**TASK TO CARRY OUT**
The answer must be an exact reproduction of the lines from the start of the records below through the line containing "Variable json_from_str : string", and nothing more.

Stored data entries:
⟨

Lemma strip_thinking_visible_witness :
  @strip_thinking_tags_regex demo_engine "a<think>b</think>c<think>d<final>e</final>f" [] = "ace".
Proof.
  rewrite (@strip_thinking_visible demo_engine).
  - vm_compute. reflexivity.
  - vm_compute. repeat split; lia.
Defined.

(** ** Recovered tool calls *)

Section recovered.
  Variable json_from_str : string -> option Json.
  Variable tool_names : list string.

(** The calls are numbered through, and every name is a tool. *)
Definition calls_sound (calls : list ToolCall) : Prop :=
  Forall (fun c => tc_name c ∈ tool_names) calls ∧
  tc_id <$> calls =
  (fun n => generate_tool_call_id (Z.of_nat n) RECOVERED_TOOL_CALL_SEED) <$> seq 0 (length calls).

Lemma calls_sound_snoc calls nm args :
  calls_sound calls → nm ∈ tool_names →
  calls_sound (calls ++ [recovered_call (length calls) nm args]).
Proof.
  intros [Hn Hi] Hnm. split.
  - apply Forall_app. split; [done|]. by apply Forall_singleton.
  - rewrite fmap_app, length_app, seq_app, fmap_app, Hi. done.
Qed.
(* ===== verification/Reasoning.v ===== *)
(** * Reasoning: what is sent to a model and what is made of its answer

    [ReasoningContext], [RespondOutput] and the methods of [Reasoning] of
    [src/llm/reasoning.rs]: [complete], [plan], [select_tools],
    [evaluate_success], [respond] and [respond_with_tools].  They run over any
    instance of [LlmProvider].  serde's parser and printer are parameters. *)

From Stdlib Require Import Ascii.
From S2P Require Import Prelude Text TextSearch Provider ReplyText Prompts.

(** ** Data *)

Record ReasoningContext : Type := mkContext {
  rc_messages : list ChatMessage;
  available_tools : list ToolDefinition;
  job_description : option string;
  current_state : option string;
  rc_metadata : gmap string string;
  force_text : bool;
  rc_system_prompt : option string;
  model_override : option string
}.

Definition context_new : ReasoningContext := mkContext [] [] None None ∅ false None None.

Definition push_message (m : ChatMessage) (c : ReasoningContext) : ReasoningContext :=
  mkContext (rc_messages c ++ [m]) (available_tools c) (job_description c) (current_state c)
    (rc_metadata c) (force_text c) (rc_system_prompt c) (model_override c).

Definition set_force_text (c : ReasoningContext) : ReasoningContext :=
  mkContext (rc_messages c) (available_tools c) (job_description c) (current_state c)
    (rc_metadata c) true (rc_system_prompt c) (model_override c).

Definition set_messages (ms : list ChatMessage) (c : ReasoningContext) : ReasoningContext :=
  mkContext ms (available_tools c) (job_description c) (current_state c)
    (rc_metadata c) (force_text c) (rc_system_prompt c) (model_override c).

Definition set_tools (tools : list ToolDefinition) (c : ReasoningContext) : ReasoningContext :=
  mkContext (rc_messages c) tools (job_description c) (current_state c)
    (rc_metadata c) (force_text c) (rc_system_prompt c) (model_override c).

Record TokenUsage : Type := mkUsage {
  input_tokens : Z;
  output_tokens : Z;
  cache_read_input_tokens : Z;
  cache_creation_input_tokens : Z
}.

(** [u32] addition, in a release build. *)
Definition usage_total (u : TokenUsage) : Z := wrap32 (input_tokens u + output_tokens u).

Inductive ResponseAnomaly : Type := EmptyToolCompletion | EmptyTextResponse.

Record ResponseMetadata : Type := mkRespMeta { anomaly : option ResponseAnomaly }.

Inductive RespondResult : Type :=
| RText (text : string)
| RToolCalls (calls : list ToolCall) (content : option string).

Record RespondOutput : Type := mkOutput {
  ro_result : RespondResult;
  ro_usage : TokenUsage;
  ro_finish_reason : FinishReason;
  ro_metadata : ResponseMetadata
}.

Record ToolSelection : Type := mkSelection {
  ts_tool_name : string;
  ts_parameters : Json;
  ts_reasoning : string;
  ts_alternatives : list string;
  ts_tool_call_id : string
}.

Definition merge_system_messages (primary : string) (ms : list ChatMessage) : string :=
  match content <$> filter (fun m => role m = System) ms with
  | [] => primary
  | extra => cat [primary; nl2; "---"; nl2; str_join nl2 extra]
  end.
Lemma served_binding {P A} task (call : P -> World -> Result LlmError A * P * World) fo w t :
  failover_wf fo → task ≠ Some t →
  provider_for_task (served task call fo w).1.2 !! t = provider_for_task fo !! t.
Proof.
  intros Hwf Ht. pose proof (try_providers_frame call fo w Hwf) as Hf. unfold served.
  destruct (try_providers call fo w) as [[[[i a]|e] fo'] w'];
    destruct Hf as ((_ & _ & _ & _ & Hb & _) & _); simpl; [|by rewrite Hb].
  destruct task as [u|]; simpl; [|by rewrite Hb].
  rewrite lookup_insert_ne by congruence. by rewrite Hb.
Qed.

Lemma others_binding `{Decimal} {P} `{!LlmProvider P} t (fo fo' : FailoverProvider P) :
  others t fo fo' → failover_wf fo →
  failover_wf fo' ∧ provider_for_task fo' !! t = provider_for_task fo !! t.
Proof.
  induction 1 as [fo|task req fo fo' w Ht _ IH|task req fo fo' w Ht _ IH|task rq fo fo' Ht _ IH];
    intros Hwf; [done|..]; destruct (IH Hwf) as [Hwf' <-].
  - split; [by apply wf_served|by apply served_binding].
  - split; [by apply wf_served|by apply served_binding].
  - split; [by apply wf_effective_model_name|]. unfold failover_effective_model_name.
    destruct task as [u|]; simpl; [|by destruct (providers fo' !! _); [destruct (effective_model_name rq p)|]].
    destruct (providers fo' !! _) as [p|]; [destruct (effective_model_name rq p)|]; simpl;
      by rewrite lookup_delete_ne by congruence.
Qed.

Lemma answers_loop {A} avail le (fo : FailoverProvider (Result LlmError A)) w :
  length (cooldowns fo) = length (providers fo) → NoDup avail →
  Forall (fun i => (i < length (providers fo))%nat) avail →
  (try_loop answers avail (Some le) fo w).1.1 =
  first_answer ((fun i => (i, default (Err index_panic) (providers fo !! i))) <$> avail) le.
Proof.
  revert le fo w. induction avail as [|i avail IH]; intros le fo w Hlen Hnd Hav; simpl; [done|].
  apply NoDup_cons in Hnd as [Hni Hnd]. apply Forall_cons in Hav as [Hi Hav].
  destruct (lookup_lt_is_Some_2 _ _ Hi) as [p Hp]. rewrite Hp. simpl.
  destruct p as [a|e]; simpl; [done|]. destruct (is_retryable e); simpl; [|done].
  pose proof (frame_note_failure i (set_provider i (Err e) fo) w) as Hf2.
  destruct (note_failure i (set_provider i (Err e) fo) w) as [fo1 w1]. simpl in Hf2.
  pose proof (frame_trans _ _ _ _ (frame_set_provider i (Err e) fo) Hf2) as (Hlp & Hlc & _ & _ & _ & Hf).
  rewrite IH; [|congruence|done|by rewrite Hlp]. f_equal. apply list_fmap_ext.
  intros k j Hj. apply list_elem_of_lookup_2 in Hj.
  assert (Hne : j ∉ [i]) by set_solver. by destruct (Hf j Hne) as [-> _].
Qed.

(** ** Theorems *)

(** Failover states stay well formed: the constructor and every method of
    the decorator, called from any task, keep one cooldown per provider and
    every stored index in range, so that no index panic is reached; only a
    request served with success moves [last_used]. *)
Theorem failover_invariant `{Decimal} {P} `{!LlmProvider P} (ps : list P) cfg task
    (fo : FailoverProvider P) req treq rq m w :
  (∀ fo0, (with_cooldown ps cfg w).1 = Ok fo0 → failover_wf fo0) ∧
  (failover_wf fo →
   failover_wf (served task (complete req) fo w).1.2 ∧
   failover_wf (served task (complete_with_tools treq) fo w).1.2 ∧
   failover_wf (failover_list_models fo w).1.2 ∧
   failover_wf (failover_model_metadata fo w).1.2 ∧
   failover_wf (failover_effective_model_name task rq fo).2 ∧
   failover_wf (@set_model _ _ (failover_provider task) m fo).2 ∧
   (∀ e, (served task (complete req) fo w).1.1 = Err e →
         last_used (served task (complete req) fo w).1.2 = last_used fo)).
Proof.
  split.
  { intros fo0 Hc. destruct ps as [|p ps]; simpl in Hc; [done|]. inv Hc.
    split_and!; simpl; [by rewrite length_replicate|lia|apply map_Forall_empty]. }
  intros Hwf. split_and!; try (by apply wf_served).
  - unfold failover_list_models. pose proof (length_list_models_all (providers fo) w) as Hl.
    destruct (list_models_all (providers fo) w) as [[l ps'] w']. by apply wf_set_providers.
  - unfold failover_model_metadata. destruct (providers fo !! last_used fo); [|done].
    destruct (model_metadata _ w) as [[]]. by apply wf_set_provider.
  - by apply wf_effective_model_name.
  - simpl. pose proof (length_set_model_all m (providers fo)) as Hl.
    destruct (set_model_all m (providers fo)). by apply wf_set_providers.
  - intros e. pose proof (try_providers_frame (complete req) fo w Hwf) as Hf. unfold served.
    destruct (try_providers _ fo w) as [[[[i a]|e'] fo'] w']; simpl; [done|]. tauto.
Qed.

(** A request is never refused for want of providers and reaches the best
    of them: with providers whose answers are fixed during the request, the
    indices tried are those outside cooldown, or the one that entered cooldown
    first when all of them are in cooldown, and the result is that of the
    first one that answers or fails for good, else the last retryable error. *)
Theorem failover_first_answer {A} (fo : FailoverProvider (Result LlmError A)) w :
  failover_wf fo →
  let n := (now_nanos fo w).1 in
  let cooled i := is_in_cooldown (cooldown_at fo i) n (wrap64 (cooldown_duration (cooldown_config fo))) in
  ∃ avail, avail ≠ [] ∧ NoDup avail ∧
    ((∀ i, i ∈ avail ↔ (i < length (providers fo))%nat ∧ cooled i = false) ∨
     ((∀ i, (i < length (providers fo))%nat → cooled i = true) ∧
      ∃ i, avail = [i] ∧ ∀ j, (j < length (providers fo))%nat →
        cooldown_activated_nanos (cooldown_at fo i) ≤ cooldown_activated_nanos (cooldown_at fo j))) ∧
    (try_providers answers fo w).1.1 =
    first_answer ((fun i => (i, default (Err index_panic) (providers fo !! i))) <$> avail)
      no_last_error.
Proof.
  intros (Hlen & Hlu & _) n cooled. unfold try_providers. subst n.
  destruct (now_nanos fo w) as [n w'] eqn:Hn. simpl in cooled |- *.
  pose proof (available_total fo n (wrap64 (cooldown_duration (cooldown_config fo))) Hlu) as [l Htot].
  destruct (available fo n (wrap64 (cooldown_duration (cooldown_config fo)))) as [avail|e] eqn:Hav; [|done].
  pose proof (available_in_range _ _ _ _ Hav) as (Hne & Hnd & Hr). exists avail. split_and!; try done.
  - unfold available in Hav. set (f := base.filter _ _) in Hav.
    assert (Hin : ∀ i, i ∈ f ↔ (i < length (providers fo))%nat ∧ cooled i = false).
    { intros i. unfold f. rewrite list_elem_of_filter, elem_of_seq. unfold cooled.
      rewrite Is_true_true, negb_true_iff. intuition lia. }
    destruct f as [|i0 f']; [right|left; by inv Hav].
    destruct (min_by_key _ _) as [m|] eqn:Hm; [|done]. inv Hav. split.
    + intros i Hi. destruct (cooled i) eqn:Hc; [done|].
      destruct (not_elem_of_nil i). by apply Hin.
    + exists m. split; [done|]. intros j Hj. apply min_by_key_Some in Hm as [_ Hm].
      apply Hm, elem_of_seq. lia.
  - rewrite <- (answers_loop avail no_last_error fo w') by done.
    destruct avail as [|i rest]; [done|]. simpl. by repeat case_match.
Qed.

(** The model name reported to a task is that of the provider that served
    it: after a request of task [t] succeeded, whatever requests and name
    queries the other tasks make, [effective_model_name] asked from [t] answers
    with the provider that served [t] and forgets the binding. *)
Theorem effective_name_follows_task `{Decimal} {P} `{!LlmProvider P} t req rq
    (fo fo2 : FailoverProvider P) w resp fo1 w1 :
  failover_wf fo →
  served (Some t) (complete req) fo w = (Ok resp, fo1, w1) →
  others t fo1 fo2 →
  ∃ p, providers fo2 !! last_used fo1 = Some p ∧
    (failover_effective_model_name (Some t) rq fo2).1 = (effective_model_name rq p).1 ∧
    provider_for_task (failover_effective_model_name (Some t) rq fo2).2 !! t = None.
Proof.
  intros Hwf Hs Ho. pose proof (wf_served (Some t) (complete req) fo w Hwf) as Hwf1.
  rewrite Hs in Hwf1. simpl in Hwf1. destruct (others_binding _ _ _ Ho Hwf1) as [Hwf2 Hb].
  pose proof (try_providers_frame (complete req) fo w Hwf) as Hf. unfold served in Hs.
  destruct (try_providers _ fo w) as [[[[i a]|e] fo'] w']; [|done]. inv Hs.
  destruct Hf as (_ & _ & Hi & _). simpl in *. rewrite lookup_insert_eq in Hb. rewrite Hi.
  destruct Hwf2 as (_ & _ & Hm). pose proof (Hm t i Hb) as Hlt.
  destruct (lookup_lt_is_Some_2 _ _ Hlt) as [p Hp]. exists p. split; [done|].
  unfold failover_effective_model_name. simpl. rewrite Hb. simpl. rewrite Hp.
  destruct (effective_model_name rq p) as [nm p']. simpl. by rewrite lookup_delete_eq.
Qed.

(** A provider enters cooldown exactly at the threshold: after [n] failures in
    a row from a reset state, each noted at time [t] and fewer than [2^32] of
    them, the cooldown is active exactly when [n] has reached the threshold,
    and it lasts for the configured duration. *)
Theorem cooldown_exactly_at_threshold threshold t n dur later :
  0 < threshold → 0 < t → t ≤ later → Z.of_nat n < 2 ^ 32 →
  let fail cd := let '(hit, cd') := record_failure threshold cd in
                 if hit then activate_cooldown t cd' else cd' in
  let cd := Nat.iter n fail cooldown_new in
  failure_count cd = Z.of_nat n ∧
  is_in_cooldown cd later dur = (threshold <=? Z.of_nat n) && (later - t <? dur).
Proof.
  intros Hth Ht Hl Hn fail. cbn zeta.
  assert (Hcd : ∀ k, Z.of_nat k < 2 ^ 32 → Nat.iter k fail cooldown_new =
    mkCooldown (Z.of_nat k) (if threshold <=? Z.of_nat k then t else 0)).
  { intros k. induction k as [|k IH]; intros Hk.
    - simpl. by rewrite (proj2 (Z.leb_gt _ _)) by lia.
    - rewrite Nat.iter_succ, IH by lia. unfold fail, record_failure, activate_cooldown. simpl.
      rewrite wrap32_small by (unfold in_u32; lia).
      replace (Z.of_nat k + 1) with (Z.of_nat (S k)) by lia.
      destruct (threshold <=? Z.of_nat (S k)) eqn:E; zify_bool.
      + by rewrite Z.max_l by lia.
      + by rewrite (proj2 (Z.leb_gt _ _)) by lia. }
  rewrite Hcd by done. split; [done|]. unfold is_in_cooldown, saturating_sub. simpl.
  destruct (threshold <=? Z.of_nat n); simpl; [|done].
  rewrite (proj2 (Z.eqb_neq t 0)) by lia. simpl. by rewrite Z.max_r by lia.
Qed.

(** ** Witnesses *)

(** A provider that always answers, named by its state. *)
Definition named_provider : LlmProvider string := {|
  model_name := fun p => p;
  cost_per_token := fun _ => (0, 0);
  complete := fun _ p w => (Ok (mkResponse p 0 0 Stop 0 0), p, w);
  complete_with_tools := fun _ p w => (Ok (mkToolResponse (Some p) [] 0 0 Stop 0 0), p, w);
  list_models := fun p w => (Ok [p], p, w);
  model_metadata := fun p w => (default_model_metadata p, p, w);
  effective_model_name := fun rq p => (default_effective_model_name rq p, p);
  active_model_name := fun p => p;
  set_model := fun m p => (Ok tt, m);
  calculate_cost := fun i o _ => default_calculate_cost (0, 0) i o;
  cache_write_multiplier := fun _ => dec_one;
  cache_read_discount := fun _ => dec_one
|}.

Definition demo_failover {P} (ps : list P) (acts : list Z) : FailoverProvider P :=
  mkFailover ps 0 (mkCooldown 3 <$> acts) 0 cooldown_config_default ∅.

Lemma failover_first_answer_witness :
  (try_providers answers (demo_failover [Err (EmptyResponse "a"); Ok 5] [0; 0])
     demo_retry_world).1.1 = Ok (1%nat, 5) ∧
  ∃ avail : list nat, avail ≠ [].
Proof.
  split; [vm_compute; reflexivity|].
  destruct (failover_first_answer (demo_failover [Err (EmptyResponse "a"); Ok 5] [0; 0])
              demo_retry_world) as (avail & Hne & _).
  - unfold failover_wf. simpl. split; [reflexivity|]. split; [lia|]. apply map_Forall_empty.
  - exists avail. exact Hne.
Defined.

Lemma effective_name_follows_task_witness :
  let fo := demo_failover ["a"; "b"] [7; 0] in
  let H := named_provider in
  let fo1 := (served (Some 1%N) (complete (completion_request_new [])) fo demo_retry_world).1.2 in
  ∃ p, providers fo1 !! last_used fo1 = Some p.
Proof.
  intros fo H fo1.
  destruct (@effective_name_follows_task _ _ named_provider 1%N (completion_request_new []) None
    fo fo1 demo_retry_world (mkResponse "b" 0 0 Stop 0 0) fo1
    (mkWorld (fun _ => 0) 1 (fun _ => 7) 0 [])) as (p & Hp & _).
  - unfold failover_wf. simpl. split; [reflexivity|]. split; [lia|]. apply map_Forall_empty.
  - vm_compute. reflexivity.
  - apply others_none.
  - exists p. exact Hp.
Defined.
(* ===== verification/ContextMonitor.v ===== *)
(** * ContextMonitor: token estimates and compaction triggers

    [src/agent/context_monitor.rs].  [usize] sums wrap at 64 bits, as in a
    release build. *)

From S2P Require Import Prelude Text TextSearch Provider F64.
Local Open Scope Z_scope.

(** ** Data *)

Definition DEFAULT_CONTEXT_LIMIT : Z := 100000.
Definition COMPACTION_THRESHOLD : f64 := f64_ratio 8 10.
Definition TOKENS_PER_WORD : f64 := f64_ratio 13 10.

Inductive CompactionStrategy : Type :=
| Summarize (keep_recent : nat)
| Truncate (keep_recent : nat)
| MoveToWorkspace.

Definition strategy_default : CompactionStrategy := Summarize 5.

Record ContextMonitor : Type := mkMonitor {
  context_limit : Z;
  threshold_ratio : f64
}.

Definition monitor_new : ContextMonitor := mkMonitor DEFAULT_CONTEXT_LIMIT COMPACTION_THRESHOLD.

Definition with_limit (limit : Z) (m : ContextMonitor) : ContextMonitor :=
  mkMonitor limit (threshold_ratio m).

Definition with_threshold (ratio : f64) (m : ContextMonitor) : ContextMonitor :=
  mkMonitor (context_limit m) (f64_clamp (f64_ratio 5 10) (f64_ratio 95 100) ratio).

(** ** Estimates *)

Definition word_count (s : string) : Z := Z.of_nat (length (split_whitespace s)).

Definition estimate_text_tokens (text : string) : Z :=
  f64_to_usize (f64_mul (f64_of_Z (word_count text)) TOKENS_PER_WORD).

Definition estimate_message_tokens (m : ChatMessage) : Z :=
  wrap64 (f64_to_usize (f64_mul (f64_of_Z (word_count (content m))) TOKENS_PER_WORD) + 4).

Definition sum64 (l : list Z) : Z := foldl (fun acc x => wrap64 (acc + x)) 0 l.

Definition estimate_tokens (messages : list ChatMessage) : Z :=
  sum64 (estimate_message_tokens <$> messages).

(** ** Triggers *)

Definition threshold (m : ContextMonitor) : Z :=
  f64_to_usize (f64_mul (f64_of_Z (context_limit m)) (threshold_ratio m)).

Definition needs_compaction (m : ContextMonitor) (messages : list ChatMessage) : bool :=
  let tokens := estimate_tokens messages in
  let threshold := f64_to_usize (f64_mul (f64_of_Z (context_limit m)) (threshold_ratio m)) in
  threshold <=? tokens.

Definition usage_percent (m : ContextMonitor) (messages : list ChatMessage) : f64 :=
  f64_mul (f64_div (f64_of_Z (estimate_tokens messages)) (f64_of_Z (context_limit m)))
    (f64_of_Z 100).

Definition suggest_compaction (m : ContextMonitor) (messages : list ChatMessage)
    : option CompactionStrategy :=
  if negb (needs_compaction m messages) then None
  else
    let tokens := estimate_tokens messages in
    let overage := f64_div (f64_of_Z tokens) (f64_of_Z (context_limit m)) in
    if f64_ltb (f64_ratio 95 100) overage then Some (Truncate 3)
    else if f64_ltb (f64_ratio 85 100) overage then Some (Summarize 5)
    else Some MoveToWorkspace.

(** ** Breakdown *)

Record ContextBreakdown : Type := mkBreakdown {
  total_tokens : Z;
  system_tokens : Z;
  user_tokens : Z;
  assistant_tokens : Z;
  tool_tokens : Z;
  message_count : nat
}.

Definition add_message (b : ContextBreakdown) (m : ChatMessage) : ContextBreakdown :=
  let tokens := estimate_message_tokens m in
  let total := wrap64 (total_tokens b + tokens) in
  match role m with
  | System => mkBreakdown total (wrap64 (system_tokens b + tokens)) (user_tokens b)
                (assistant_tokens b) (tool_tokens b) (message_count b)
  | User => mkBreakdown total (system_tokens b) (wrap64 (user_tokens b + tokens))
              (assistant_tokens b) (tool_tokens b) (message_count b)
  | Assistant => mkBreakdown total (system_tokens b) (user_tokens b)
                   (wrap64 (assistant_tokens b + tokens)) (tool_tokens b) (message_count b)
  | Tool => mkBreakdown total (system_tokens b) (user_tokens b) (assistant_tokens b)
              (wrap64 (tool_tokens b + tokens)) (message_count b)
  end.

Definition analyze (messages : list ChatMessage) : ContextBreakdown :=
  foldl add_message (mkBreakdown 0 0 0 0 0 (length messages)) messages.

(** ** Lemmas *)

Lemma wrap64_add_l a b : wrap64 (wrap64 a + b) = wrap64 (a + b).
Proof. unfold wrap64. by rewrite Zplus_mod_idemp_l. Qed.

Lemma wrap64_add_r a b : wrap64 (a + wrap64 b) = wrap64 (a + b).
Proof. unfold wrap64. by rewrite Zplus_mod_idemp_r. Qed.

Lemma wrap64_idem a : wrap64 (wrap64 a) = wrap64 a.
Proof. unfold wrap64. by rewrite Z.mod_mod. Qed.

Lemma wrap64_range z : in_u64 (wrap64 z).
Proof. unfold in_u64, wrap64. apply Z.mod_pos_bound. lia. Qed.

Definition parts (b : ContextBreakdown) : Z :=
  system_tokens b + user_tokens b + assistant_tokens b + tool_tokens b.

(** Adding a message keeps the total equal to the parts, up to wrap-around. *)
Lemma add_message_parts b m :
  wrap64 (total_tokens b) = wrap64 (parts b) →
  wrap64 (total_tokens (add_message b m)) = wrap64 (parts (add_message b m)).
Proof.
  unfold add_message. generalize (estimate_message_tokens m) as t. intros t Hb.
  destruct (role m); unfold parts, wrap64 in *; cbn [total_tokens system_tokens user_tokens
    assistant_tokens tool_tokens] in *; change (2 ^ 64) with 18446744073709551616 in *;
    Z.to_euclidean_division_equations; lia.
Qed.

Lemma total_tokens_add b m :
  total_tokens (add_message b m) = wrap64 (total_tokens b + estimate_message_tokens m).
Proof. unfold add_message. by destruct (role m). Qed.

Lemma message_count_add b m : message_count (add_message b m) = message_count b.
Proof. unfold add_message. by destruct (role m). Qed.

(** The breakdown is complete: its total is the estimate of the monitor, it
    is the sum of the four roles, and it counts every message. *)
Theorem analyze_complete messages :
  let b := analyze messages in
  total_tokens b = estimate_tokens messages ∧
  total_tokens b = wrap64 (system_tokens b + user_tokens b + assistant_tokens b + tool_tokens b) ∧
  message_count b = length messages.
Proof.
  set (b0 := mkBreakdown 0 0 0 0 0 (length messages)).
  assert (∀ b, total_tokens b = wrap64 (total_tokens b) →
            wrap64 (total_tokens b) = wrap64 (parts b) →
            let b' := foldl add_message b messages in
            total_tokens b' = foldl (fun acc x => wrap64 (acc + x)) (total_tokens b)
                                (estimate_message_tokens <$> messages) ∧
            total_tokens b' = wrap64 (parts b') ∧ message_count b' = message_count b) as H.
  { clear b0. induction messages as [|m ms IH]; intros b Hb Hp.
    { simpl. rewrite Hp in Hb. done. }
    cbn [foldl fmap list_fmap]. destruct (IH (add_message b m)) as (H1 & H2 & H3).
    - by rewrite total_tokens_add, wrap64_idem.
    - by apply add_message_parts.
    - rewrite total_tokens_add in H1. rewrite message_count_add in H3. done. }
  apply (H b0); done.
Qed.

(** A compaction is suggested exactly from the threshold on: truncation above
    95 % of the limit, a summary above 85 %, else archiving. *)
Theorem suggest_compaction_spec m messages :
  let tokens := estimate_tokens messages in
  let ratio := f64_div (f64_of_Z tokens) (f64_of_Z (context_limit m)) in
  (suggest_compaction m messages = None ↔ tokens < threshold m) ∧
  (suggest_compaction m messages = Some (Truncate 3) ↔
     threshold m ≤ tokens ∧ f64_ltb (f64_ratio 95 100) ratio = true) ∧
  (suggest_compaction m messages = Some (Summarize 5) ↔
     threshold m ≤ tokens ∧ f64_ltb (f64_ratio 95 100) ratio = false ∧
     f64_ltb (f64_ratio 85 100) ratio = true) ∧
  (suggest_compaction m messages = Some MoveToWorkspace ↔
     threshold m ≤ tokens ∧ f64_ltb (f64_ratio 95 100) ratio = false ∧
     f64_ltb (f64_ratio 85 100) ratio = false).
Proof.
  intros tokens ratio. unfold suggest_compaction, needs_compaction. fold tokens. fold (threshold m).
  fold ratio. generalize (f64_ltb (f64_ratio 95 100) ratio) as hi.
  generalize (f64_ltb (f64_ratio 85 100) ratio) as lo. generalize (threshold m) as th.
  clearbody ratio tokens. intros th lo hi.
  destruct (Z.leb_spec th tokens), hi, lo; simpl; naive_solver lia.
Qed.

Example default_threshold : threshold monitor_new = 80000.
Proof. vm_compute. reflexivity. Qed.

⟩

**SOLUTION TO THE PROBLEM**
Lemma strip_thinking_visible_witness :
  @strip_thinking_tags_regex demo_engine "a<think>b</think>c<think>d<final>e</final>f" [] = "ace".
Proof.
  rewrite (@strip_thinking_visible demo_engine).
  - vm_compute. reflexivity.
  - vm_compute. repeat split; lia.
Defined.

(** ** Recovered tool calls *)

Section recovered.
  Variable json_from_str : string -> option Json.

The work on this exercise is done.